GaussianMixture#
- class bayesflow.simulators.GaussianMixture(D: int = 2, lower_bound: float = -10.0, upper_bound: float = 10.0, prob: float = 0.5, scale_c1: float = 1.0, scale_c2: float = 0.1, rng: Generator = None)[source]#
Bases:
BenchmarkSimulator
Gaussian Mixture simulated benchmark See: https://arxiv.org/pdf/2101.04653.pdf, Task T.7
Important: The parameterization uses scales, so use sqrt(var), if you want to be working with variances instead of scales.
- Parameters:
- D: int, optional, default: 2
The dimensionality of the mixture model.
- lower_bound: float, optional, default: -10.0
The lower bound of the uniform prior.
- upper_bound: float, optional, default: 10.0
The upper bound of the uniform prior.
- prob: float, optional, default: 0.5
The mixture probability (coefficient).
- scale_c1: float, optional, default: 1.0
The scale of the first component.
- scale_c2: float, optional, default: 0.1
The scale of the second component.
- rng: np.random.Generator or None, optional, default: None
An optional random number generator to use.
- prior()[source]#
Generates a random draw from a 2-dimensional uniform prior bounded between lower_bound and upper_bound representing the common mean of a 2D Gaussian mixture model (GMM).
- Returns:
- paramsnp.ndarray of shape (D, )
A single draw from the D-dimensional uniform prior
- observation_model(params: ndarray)[source]#
Simulates data from the Gaussian mixture model (GMM) with shared location vector. For more details, see
- Parameters:
- paramsnp.ndarray of shape (D, )
The D-dimensional vector of parameter locations.
- Returns:
- xnp.ndarray of shape (2, )
The 2D vector generated from the GMM simulator.

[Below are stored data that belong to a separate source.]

(** * Trade execution and liquidity routing engine: a shallow embedding

    The TypeScript sources modelled here are
    - [src/lib/liquidity.ts]  ([checkLiquidityFast]),
    - [src/lib/trading.ts]    ([estimateGasWithBuffer], [executeBuy], [executeSell]),
    - [src/lib/tokens.ts]     ([ensureApproval]),
    - [src/lib/provider.ts]   ([getGasData]),
    - [src/lib/prices.ts]     ([fetchEthPrice]),
    - [src/lib/wallet.ts]     (key custody) and [src/hooks/useWallet.ts].

    Asynchronous code that talks to the chain is embedded in a small free
    monad [Prog]: a program either returns, throws a JavaScript error, calls
    one provider or contract method (and continues with its answer, which may
    be a rejection, by the chain or by the library before anything is sent)
    or reads the clock.  Running a program against a [World] yields the list
    of calls that were actually made, in order and with their answers,
    together with the outcome.  Module-level variables ([_ethPriceCache],
    [localStorage], the entropy of [crypto.getRandomValues]) are passed
    explicitly.  Strings are sequences of code units below 256; the slippage
    of a trade is the IEEE 754 binary64 number the code receives.

    The file has three parts: the embedding, the scenarios and predicates the
    statements use, and the properties. *)

From Stdlib Require Import ZArith QArith String Ascii List Lia SpecFloat.
From Stdlib Require Strings.Byte.
From stdpp Require Import base option list gmap strings.

Local Open Scope string_scope.
Local Open Scope Z_scope.

(** ** JavaScript values used by the engine *)

(** Addresses and transaction hashes are hexadecimal strings. *)
Definition address := string.
Definition TxHash := string.

(** A thrown [Error]; only its [message] is ever inspected by the code. *)
Definition Error := string.

(** [String.prototype.includes]. *)
Fixpoint includes (needle s : string) : bool :=
  if String.prefix needle s then true
  else match s with
       | EmptyString => false
       | String _ s' => includes needle s'
       end.

(** BigInt division truncates toward zero. *)
Definition bigint_div (a b : Z) : Z := Z.quot a b.

(** A JavaScript [number] is an IEEE 754 binary64 value: 53 bits of
    precision, exponents below 1024. *)
Definition JsNumber := spec_float.

Definition js_of_Z (z : Z) : JsNumber := binary_normalize 53 1024 z 0 false.
Definition js_sub (x y : JsNumber) : JsNumber := SFsub 53 1024 x y.
Definition NaN : JsNumber := S754_nan.

(** Message of the RangeError raised by [BigInt(x)] for a number that is not
    an integer (V8 words it so and names the number; the text is only ever
    searched for the markers of the [catch] blocks below). *)
Definition range_error : Error :=
  "The number NaN cannot be converted to a BigInt because it is not an integer".

(** [BigInt(x)] for a number [x]: the integer [x] stands for, or a RangeError
    when [x] is NaN, an infinity or has a fractional part. *)
Definition BigInt (x : JsNumber) : Error + Z :=
  match x with
  | S754_zero _ => inr 0
  | S754_finite sign m e =>
      if 0 <=? e then inr ((if sign then -1 else 1) * (Z.pos m * 2 ^ e))
      else if Z.pos m mod 2 ^ (- e) =? 0
           then inr ((if sign then -1 else 1) * (Z.pos m / 2 ^ (- e)))
           else inl range_error
  | S754_infinity _ | S754_nan => inl range_error
  end.

(** [ethers.ZeroAddress] and [ethers.MaxUint256]. *)
Definition ZeroAddress : address := "0x0000000000000000000000000000000000000000".
Definition MaxUint256 : Z := 2 ^ 256 - 1.

(** Aerodrome hop descriptor [{ from, to, stable }]. *)
Record Route := mkRoute { r_from : address; r_to : address; r_stable : bool }.

(** Argument tuple of the V3 router's [exactInputSingle]. *)
Record V3Params := mkV3Params {
  tokenIn : address;
  tokenOut : address;
  v3fee : Z;
  recipient : address;
  amountIn : Z;
  amountOutMinimum : Z;
  sqrtPriceLimitX96 : Z
}.

(** A swap invocation: router contract, method, positional arguments and the
    [value] override (absent on the sell path). *)
Inductive SwapCall : Type :=
| ExactInputSingle (router : address) (params : V3Params) (value : option Z)
| AeroSwapExactETHForTokens (router : address) (amountOutMin : Z)
    (routes : list Route) (to : address) (deadline : Z) (value : Z)
| AeroSwapExactTokensForETH (router : address) (amountIn amountOutMin : Z)
    (routes : list Route) (to : address) (deadline : Z)
| V2SwapExactETHForTokens (router : address) (amountOutMin : Z)
    (path : list address) (to : address) (deadline : Z) (value : Z)
| V2SwapExactTokensForETH (router : address) (amountIn amountOutMin : Z)
    (path : list address) (to : address) (deadline : Z).

(** Every request the engine sends to an RPC endpoint. *)
Inductive Call : Type :=
| GetFeeData
| GetBalance (addr : address)
| Erc20Decimals (token : address)
| Erc20BalanceOf (token owner : address)
| Erc20Allowance (token owner spender : address)
| Erc20Approve (token spender : address) (amount : Z)
| TxWait (tx : TxHash)
| V2GetAmountsOut (router : address) (amountIn : Z) (path : list address)
| AeroGetAmountsOut (router : address) (amountIn : Z) (routes : list Route)
| EstimateGas (s : SwapCall)
| SendSwap (s : SwapCall) (gasLimit : Z) (maxFeePerGas : option Z)
    (maxPriorityFeePerGas : Z)
| FactoryGetPair (factory tokenA tokenB : address)
| FactoryGetPool (factory tokenA tokenB : address) (fee : Z)
| FeedLatestRoundData (feed : address)
| FeedDecimals (feed : address).

(** [provider.getFeeData()]: both fields are nullable. *)
Record FeeData := mkFeeData { fd_maxFeePerGas : option Z; fd_gasPrice : option Z }.

(** What an endpoint can answer: a rejection, or a decoded result. *)
Inductive Value : Type :=
| VErr (e : Error)
| VNum (n : Z)
| VNums (ns : list Z)
| VAddr (a : address)
| VFee (fd : FeeData)
| VTx (tx : TxHash)
| VUnit.

Definition Event : Type := Call * Value.

(** ** The program monad *)

Inductive Prog (A : Type) : Type :=
| Ret (a : A)
| Throw (e : Error)
| Vis (c : Call) (k : Value -> Prog A)
| GetTime (k : Z -> Prog A).

Arguments Ret {A} a.
Arguments Throw {A} e.
Arguments Vis {A} c k.
Arguments GetTime {A} k.

Fixpoint bind {A B : Type} (p : Prog A) (f : A -> Prog B) : Prog B :=
  match p with
  | Ret a => f a
  | Throw e => Throw e
  | Vis c k => Vis c (fun v => bind (k v) f)
  | GetTime k => GetTime (fun t => bind (k t) f)
  end.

- rejection_sample(batch_shape: tuple[int, ...], predicate: Callable[[dict[str, ndarray]], ndarray], *, axis: int = 0, sample_size: int = None, **kwargs) dict[str, ndarray] #
- sample(batch_shape: tuple[int, ...], **kwargs) dict[str, ndarray] #
Runs simulated benchmark and returns batch_size parameter and observation batches
- Parameters:
- batch_shape: tuple
Number of parameter-observation batches to simulate.
- Returns:
- dict[str, np.ndarray]: simulated parameters and observables
with shapes (batch_size, …)
- sample_batched(batch_shape: tuple[int, ...], *, sample_size: int, **kwargs)#
Sample the desired number of simulations in smaller batches.
Limited resources, especially memory, can make it necessary to run simulations in smaller batches. The number of samples per simulated batch is specified by sample_size.